Stubble carrying high inoculum loads within the same paddock has a greater risk of causing repeated infection events than stubble further away as yellow spot spores have a limited spread of up to about 100 metres in wind.
Information on the identification and management of yellow spot can be found in the Grains Research and Development Corporation (GRDC) northern region factsheet available from the GRDC website or by following this link. There are also a number of videos on yellow spot on the GRDC’s YouTube channel.
Yellow spot in wheat
Yellow spot is a stubble-borne wheat disease which affects many Australian wheat varieties and is known as yellow leaf spot in Western Australia and tan spot in other countries.
It is a necrotrophic pathogen that feeds on dead plant cells which the fungus kills by producing a toxin, giving infected lesions on leaves a thin yellow outline.
In NSW and Queensland yellow spot is commonly a problem for susceptible varieties in wheat-on-wheat rotations, at seedling growth stages and through tillering.
The GRDC Grower Solutions Groups Grain Orana Alliance (GOA) and Northern Grower Alliance (NGA) have undertaken research into the effectiveness and economics of fungicide applications for yellow spot at various stages of crop growth.
The trials found economic benefits from applying fungicides to suppress yellow spot were negligible, particularly with early fungicide applications during the seedling stages.
This is primarily because during tillering the key yield contributing top three leaves have not emerged and therefore will not be protected by a fungicide application; infection from ascospores on wheat stubble can occur over a protracted period as the fruiting bodies do not all mature at the same time; and any inoculum reduction gained through limiting the number of early leaf infections in the lower canopy is quickly swamped by the mass of ascospores released from continually maturing fruiting bodies on the stubble throughout the season, when wet weather and rain events support their development.
Reports from the trials are available in GRDC Update papers at the following:
Dr Simpfendorfer said fungicides were generally less effective against yellow spot compared with what growers normally achieved with rust management.
“This is because all fungicides have very limited curative activity against yellow spot and never kill the yellow spot fungus within infected leaves,” he said.
“Fungicides are potentially more effective used in a preventative strategy prior to rainfall events.
“To achieve an economic return, fungicide management strategies need to be based around protecting the green-leaf area in the top three leaves.

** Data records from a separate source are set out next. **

(* ===== verification/JweExamples.v ===== *)
(** Concrete runs for the theorems on JWEs, with the keys of [Toy]. *)

From S2P Require Import Prelude Errors Base64 Json JsonFacts JsonCodec Types Crypto Toy Jwk Jws Jwe JweFacts Helpers HelpersFacts Keys KeysFacts Interfaces Cryptors CryptorsFacts BlockFacts JweCryptors DirectAeadFacts DirectBlockFacts KeyEncryptionFacts KeyExamples.

#[local] Existing Instances toy_X509 toy_Digests toy_Rsa toy_Ecdsa toy_EcdsaLaws toy_Signers toy_Aes.

(** ** Direct encryption with an AEAD *)
Definition ex_aead : AesGcmCryptor := ex_gcm [KeyOpsEncrypt; KeyOpsDecrypt].
Definition ex_rand : tape := map n2b (map N.of_nat (seq 0 64)).

Lemma ex_aead_pair : aead_pair ex_aead ex_aead.
Proof. apply AesGcm_pair; [apply aead_laws_opens, toy_gcm_laws|done..|]. apply list_elem_of_further, list_elem_of_here. Qed.

Definition ex_aead_token : string :=
  match JweDirectEncryptorAead_Encrypt ex_rand (NewJweDirectEncryptorAead ex_aead false) [x61; x62; x63] [x64] with Ok (token, _) => token | _ => "" end.

Lemma ex_aead_token_Ok :
  JweDirectEncryptorAead_Encrypt ex_rand (NewJweDirectEncryptorAead ex_aead false) [x61; x62; x63] [x64] = Ok (ex_aead_token, drop 12 ex_rand).
Proof. vm_compute. reflexivity. Qed.

(** A key in a token, which supplies the nonce. *)
Definition ex_nonce : bytes := replicate 12 x2a.
Definition ex_token_aead (k : bytes) : AEAD := {|
  NonceSize := 12; Overhead := 16;
  aead_Seal n p d := match n with Some n => aead_Seal (toy_gcm k) (Some n) p d | None => Ok ((p ++ toy_tag k ex_nonce p d) ++ ex_nonce) end;
  aead_Open := aead_Open (toy_gcm k);
|}.

Lemma ex_token_aead_opens k : aead_opens (ex_token_aead k).
Proof.
  split; [intros n p d c; apply (aead_Open_Seal _ (toy_gcm_laws k))|]. intros p d c [= <-].
  exists (p ++ toy_tag k ex_nonce p d), ex_nonce. split; [done|]. split; [done|].
  assert (aead_Seal (toy_gcm k) (Some ex_nonce) p d = Ok (p ++ toy_tag k ex_nonce p d)) as Hs by done.
  pose proof (aead_Open_Seal _ (toy_gcm_laws k) _ _ _ _ Hs) as Ho. split; [|exact Ho]. by apply (aead_Open_valid _ (toy_gcm_laws k)) in Ho as [_ ?].
Qed.

Definition ex_token_key : AesGcmCryptor := NewAesGcmCryptor (ex_token_aead ex_secret) "t" AlgA256GCM [KeyOpsEncrypt; KeyOpsDecrypt].

Lemma ex_token_pair : aead_pair ex_token_key ex_token_key.
Proof. apply AesGcm_pair; [apply ex_token_aead_opens|done..|]. apply list_elem_of_further, list_elem_of_here. Qed.

Definition ex_token_jwe : string :=
  match JweDirectEncryptorAead_Encrypt ex_rand (NewJweDirectEncryptorAead ex_token_key true) [x61; x62] [] with Ok (token, _) => token | _ => "" end.

Lemma ex_token_jwe_Ok :
  JweDirectEncryptorAead_Encrypt ex_rand (NewJweDirectEncryptorAead ex_token_key true) [x61; x62] [] = Ok (ex_token_jwe, drop 12 ex_rand).
Proof. vm_compute. reflexivity. Qed.

(** With a drawn nonce, and with one that the key supplies. *)
Lemma JweDirectAead_roundtrip_witness :
  JweDirectDecryptorAeadImpl_Decrypt {| Dda_keystore := {["g" := ex_aead]} |} ex_aead_token = Ok ([x61; x62; x63], [x64]) ∧
  JweDirectDecryptorAeadImpl_Decrypt {| Dda_keystore := {["t" := ex_token_key]} |} ex_token_jwe = Ok ([x61; x62], []).
Proof.
  split.
  - apply (JweDirectAead_roundtrip ex_rand ex_aead ex_aead false {["g" := ex_aead]} [x61; x62; x63] [x64] EncA128GCM ex_aead_token (drop 12 ex_rand)
      ex_aead_pair (lookup_singleton_eq "g" ex_aead)); [vm_compute; discriminate|vm_compute; reflexivity..|vm_compute; discriminate|exact ex_aead_token_Ok|vm_compute; discriminate].
  - apply (JweDirectAead_roundtrip ex_rand ex_token_key ex_token_key true {["t" := ex_token_key]} [x61; x62] [] EncA256GCM ex_token_jwe (drop 12 ex_rand)
      ex_token_pair (lookup_singleton_eq "t" ex_token_key)); [vm_compute; discriminate|vm_compute; reflexivity..|vm_compute; discriminate|exact ex_token_jwe_Ok|vm_compute; discriminate].
Defined.

Lemma JweDirectAead_authentic_witness :
  JweDirectDecryptorAeadImpl_Decrypt (NewJweDirectDecryptorAeadImpl [ex_aead]) ex_aead_token = Ok ([x61; x62; x63], [x64]) ∧
  ∃ t key, Jwe_Unmarshal Jwe_zero ex_aead_token = Ok t ∧ key ∈ [ex_aead] ∧
    aead_Seal (Gcm_aead key) (Some (Dep_Iv t)) [x61; x62; x63] (MarshalledHeader t) = Ok (Dep_Ciphertext t ++ Dep_Tag t).
Proof.
  assert (JweDirectDecryptorAeadImpl_Decrypt (NewJweDirectDecryptorAeadImpl [ex_aead]) ex_aead_token = Ok ([x61; x62; x63], [x64])) as Hd by (vm_compute; reflexivity).
  split; [exact Hd|].
  destruct (JweDirectAead_authentic [ex_aead] ex_aead_token [x61; x62; x63] [x64]) as (t & key & Ht & Hk & _ & _ & _ & Hs);
    [intros key ->%list_elem_of_singleton; apply toy_gcm_laws|exact Hd|]. exists t, key. split; [exact Ht|]. split; [exact Hk|exact Hs].
Defined.

(** ** Direct encryption with CBC and a MAC *)
Definition ex_iv : bytes := replicate 16 x21.
Definition ex_mac : JweHmacVerifierImpl HmacShaCryptor :=
  {| hmacKey := {| Hmac_kid := "m"; Hmac_hash := Some (toy_hmac [x05], []); destroyed := false |} |}.

Lemma ex_mac_live : live_hmac (hmacKey ex_mac) (toy_hmac [x05]).
Proof. split; [reflexivity|]. by eexists. Qed.

Definition ex_tokens : list string :=
  match encrypt_all (block_encryptor [x01] ex_iv "c" AlgA256CBC ex_iv ex_mac) [[x61; x62]; [x63]; replicate 16 x64] with Ok (tokens, _) => tokens | _ => [] end.

Lemma JweDirectBlock_conversation_witness : ∃ tokens e',
  encrypt_all (block_encryptor [x01] ex_iv "c" AlgA256CBC ex_iv ex_mac) [[x61; x62]; [x63]; replicate 16 x64] = Ok (tokens, e') ∧
  decrypt_all (block_decryptor [x01] ex_iv "c" AlgA256CBC ex_mac) tokens = [Ok [x61; x62]; Ok [x63]; Ok (replicate 16 x64)].
Proof.
  destruct (JweDirectBlock_conversation [x01] ex_iv "c" AlgA256CBC EncA256CBC ex_iv ex_mac ex_mac (toy_hmac [x05]) [[x61; x62]; [x63]] (replicate 16 x64))
    as (tokens & e' & He & Hd); [reflexivity|exact ex_mac_live|exact ex_mac_live|reflexivity|reflexivity| | |].
  - repeat (apply list.Forall_cons; split; [vm_compute; done|]). by apply Forall_nil_2.
  - repeat (apply list.Forall_cons; split; [vm_compute; done|]). by apply Forall_nil_2.
  - exists tokens, e'. split; [exact He|]. apply Hd.
    assert (tokens = ex_tokens) as -> by (unfold ex_tokens; cbn [app] in He; by rewrite He).
    apply (bool_decide_unpack (Forall (λ token, slen token <= MaxCompactSize)%N ex_tokens)). vm_compute. exact I.
Defined.

(** A JWE of three blocks, and the same with the first block moved to the vector. *)
Definition ex_long : bytes := map n2b (map N.of_nat (seq 0 40)).
Definition ex_block_token : string := Eval vm_compute in
  match JweDirectEncryptorBlock_Encrypt (block_encryptor [x01] ex_iv "c" AlgA256CBC ex_iv ex_mac) ex_long with Ok (token, _) => token | _ => "" end.
Definition or_jwe (r : result JweRfc7516Compact) : JweRfc7516Compact := match r with Ok j => j | _ => JweRfc7516Compact_zero end.
Definition ex_block_jwe : JweRfc7516Compact := Eval vm_compute in or_jwe (JweRfc7516Compact_Unmarshal JweRfc7516Compact_zero ex_block_token).
Definition ex_moved_token : string := Eval vm_compute in
  match JweRfc7516Compact_Marshal {|
    ProtectedHeader := ProtectedHeader ex_block_jwe; RawProtectedHeader := []; EncryptedKey := [];
    InitializationVector := InitializationVector ex_block_jwe ++ take 16 (Ciphertext ex_block_jwe);
    Ciphertext := drop 16 (Ciphertext ex_block_jwe); AuthenticationTag := AuthenticationTag ex_block_jwe |} with Ok s => s | _ => "" end.
Definition ex_moved_jwe : JweRfc7516Compact := Eval vm_compute in or_jwe (JweRfc7516Compact_Unmarshal JweRfc7516Compact_zero ex_moved_token).
Definition ex_block_decryptor := block_decryptor [x01] ex_iv "c" AlgA256CBC ex_mac.

Lemma JweDirectBlock_authentic_witness : ∃ jwe,
  fst (JweDirectDecryptorBlock_Decrypt ex_block_decryptor ex_block_token) = Ok ex_long ∧
  JweRfc7516Compact_Unmarshal JweRfc7516Compact_zero ex_block_token = Ok jwe ∧ Jws_Alg (Jwe_Jws (ProtectedHeader jwe)) = AlgA256CBC.
Proof.
  assert (fst (JweDirectDecryptorBlock_Decrypt ex_block_decryptor ex_block_token) = Ok ex_long) as Hf by (vm_compute; reflexivity).
  destruct (JweDirectDecryptorBlock_Decrypt ex_block_decryptor ex_block_token) as [r d'] eqn:E. cbn [fst] in Hf.
  destruct (JweDirectBlock_authentic [x01] ex_iv "c" AlgA256CBC ex_mac (toy_hmac [x05]) ex_block_token r d' ex_mac_live E) as (_ & _ & iv' & _ & Hc).
  destruct Hc as (jwe & Hu & Ha & _); [left; by exists ex_long|]. exists jwe. cbn [fst]. by split_and!.
Defined.

(** The recipient gets forty other octets, under a tag that verifies. *)
Lemma ex_block_jwe_Ok : JweRfc7516Compact_Unmarshal JweRfc7516Compact_zero ex_block_token = Ok ex_block_jwe.
Proof. vm_compute. reflexivity. Qed.
Lemma ex_moved_jwe_Ok : JweRfc7516Compact_Unmarshal JweRfc7516Compact_zero ex_moved_token = Ok ex_moved_jwe.
Proof. vm_compute. reflexivity. Qed.

Lemma JweDirectBlock_border_witness : ∃ p2 d2,
  fst (JweDirectDecryptorBlock_Decrypt ex_block_decryptor ex_block_token) = Ok ex_long ∧
  JweDirectDecryptorBlock_Decrypt ex_block_decryptor ex_moved_token = (Ok p2, d2) ∧ len p2 = len ex_long ∧ p2 ≠ ex_long.
Proof.
  assert (fst (JweDirectDecryptorBlock_Decrypt ex_block_decryptor ex_block_token) = Ok ex_long) as Hf by (vm_compute; reflexivity).
  destruct (JweDirectDecryptorBlock_Decrypt ex_block_decryptor ex_block_token) as [r d1] eqn:E. cbn [fst] in Hf. subst r.
  destruct (JweDirectBlock_border [x01] ex_iv "c" AlgA256CBC ex_mac (toy_hmac [x05]) ex_block_token ex_moved_token ex_block_jwe ex_moved_jwe
    (take 16 (Ciphertext ex_block_jwe)) ex_long d1 eq_refl ex_mac_live E ex_block_jwe_Ok ex_moved_jwe_Ok) as (p2 & d2 & Hd & Hl);
    [vm_compute; reflexivity..|vm_compute; discriminate|vm_compute; discriminate|].
  exists p2, d2. split; [reflexivity|]. split; [exact Hd|]. split; [exact Hl|].
  assert (fst (JweDirectDecryptorBlock_Decrypt ex_block_decryptor ex_moved_token) ≠ Ok ex_long) as Hne by (vm_compute; discriminate).
  unfold ex_block_decryptor in Hne. rewrite Hd in Hne. intros ->. by apply Hne.
Defined.

Lemma fst_Ok {A B} (r : result (A * B)) a : fst <$> r = Ok a → ∃ b, r = Ok (a, b).
Proof. destruct r as [[x b]|e|]; [intros [= ->]; by exists b|discriminate..]. Qed.

(** The tag of one verifies the other. *)
Lemma VerifyCompact_binds_witness : ∃ v1 v2,
  JweHmacVerifierImpl_VerifyCompact ex_mac ex_block_jwe = Ok (true, v1) ∧ JweHmacVerifierImpl_VerifyCompact ex_mac ex_moved_jwe = Ok (true, v2).
Proof.
  assert (fst <$> JweHmacVerifierImpl_VerifyCompact ex_mac ex_block_jwe = Ok true) as Hv by (vm_compute; reflexivity).
  apply fst_Ok in Hv as (v1 & Hv1).
  destruct (VerifyCompact_binds ex_mac (toy_hmac [x05]) ex_block_jwe ex_moved_jwe (RawProtectedHeader ex_block_jwe) (RawProtectedHeader ex_moved_jwe) v1 ex_mac_live)
    as [Hsame _]; [vm_compute; reflexivity..|exact Hv1|vm_compute; reflexivity|].
  destruct Hsame as (v2 & Hv2); [split; vm_compute; reflexivity|]. exists v1, v2. split; [exact Hv1|exact Hv2].
Defined.

Lemma computeAL_octets_witness : computeAL [x61] ≠ GetALFromAAD [x61] ∧ be_to_N (GetALFromAAD [x61]) = 8%N.
Proof.
  destruct (computeAL_octets [x61]) as (Hc & Hg & Hn); [vm_compute; done|]. split.
  - intros Heq. by apply Hn in Heq.
  - rewrite Hg, Hc. reflexivity.
Defined.

(** A plaintext of one octet more than the bound. *)
Definition ex_oversized : bytes := replicate (N.to_nat (MaxPlaintextSize + 1)) x00.

Lemma JweDirectBlock_oversized_witness : (MaxPlaintextSize < len ex_oversized)%N ∧ ∃ token e',
  JweDirectEncryptorBlock_Encrypt (block_encryptor [x01] ex_iv "c" AlgA256CBC ex_iv ex_mac) ex_oversized = Ok (token, e').
Proof.
  assert (len ex_oversized = (MaxPlaintextSize + 1)%N) as Hl by (unfold len, ex_oversized; rewrite length_replicate; apply N2Nat.id).
  split; [rewrite Hl; unfold MaxPlaintextSize; lia|].
  assert (MaxPlaintextSize < len ex_oversized < 2 ^ 64)%N as Hb by (rewrite Hl; split; vm_compute; reflexivity).
  destruct (JweDirectBlock_oversized [x01] ex_iv "c" AlgA256CBC EncA256CBC ex_iv ex_mac ex_mac (toy_hmac [x05]) ex_oversized
    eq_refl ex_mac_live ex_mac_live eq_refl eq_refl Hb) as (token & ve' & He & _).
  exists token, (block_encryptor [x01] ex_iv "c" AlgA256CBC ex_iv ve'). exact He.
Defined.

(** ** RSA key encryption *)
Definition ex_rsa_jwk : Jwk := JPrivateRsa (ex_private AlgRSAOAEP [KeyOpsDecrypt]).
Definition ex_rsa_pub : Jwk := or_oct (PublicFromPrivate ex_rsa_jwk).
Definition ex_rsa_decryption : RsaPrivateKeyImpl :=
  {| Rpk_jwk := 1; Rpk_key := ex_key; Rpk_ops := [KeyOpsDecrypt]; Rpk_alg := AlgRSAOAEP |}.
Definition ex_rsa_encryptor : JweRsaKeyEncryptionEncryptorImpl :=
  {| rsaPublicKey := RsaPriv_Pub ex_key; rsaPublicKid := "k"; rsaAlg := AlgRSAOAEP |}.
Definition ex_rsa_store : AsymmetricDecryptionKeyStoreImpl RsaPrivateKeyImpl := {| Adk_keys := {["k" := ex_rsa_decryption]} |}.

Definition ex_rsa_token : string :=
  match JweRsaKeyEncryptionEncryptorImpl_Encrypt ex_rand ex_rsa_encryptor [x61; x62] SHA256 with Ok (token, _) => token | _ => "" end.

Lemma JweRsaKeyEncryption_roundtrip_witness : ∃ aad,
  JweRsaKeyEncryptionDecryptorImpl_Decrypt [] (NewJweRsaKeyEncryptionDecryptorImpl ex_rsa_store) ex_rsa_token None = Ok ([x61; x62], aad).
Proof.
  destruct (JweRsaKeyEncryption_roundtrip (ex_heap ex_rsa_jwk) 1 ex_rsa_jwk ex_rsa_decryption ex_rsa_pub ex_rsa_encryptor ex_rand [x61; x62] SHA256 ex_rsa_token
    (drop 44 ex_rand) [] ex_rsa_store None) as (aad & Ha & _).
  - reflexivity.
  - vm_compute. reflexivity.
  - vm_compute. reflexivity.
  - vm_compute. reflexivity.
  - vm_compute. reflexivity.
  - vm_compute. reflexivity.
  - vm_compute. discriminate.
  - vm_compute. reflexivity.
  - left. reflexivity.
  - exists aad. exact Ha.
Defined.

(** The same JWE for a recipient who has another kind of key: the wrapped key does
    not unwrap, and the answer is that of a tag that does not verify. *)
Definition ex_other_store : AsymmetricDecryptionKeyStoreImpl RsaPrivateKeyImpl :=
  {| Adk_keys := {["k" := {| Rpk_jwk := 1; Rpk_key := ex_key; Rpk_ops := []; Rpk_alg := AlgRSAOAEP |}]} |}.

Lemma unwrap_failure_hidden_witness :
  JweRsaKeyEncryptionDecryptorImpl_Decrypt (reverse ex_rand) (NewJweRsaKeyEncryptionDecryptorImpl ex_other_store) ex_rsa_token None = Err (EStd CryptoFailure).
Proof.
  pose (jwe := or_jwe (JweRfc7516Compact_Unmarshal JweRfc7516Compact_zero ex_rsa_token)).
  assert (∃ cek rand', ReadFull 32 (reverse ex_rand) = Ok (cek, rand')) as (cek & rand' & Hr) by (do 2 eexists; vm_compute; reflexivity).
  destruct (unwrap_failure_hidden (K := RsaPrivateKeyImpl) (reverse ex_rand) (NewJweRsaKeyEncryptionDecryptorImpl ex_other_store) ex_rsa_token None jwe 32
    {| Rpk_jwk := 1; Rpk_key := ex_key; Rpk_ops := []; Rpk_alg := AlgRSAOAEP |} SHA256 (EStd CryptoFailure) cek rand') as [_ He].
  - vm_compute. done.
  - split_and!; vm_compute; reflexivity.
  - intros c. vm_compute. done.
  - intros k nonce ct ad e. cbn. destruct (negb _); [done|]. case_bool_decide; [done|]. by intros [= <-].
  - exact Hr.
  - assert (match JweRsaKeyEncryptionDecryptorImpl_Decrypt (reverse ex_rand) (NewJweRsaKeyEncryptionDecryptorImpl ex_other_store) ex_rsa_token None with
            | Err _ => true | _ => false end = true) as Hx by (vm_compute; reflexivity).
    destruct (JweRsaKeyEncryptionDecryptorImpl_Decrypt _ _ _ _) as [x|e|]; [discriminate| |discriminate].
    rewrite (He e eq_refl). vm_compute. reflexivity.
Defined.

Lemma JweRsaKeyEncryption_no_panic_witness :
  JweRsaKeyEncryptionDecryptorImpl_Decrypt [] (NewJweRsaKeyEncryptionDecryptorImpl ex_other_store) ex_rsa_token (Some SHA1) ≠ Panic.
Proof. apply JweRsaKeyEncryption_no_panic. by intros h [= <-]. Defined.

“An initial fungicide application at GS30-32, followed by a second application at full flag-leaf emergence, GS39, if the season warrants, is likely to provide the best management of yellow spot in susceptible wheat varieties.”
Effective long term management of yellow spot requires careful pre-season planning. Growers are advised to select a variety with some level of resistance to yellow spot, avoid sowing wheat-on-wheat, or if sowing wheat-on-wheat be aware of the presence of yellow spot inoculum on stubble and consider appropriate stubble management practices such as a late autumn burn.
Good agronomic management in areas like soil and crop nutrition can also be an effective means of limiting the disease’s yield and economic impact.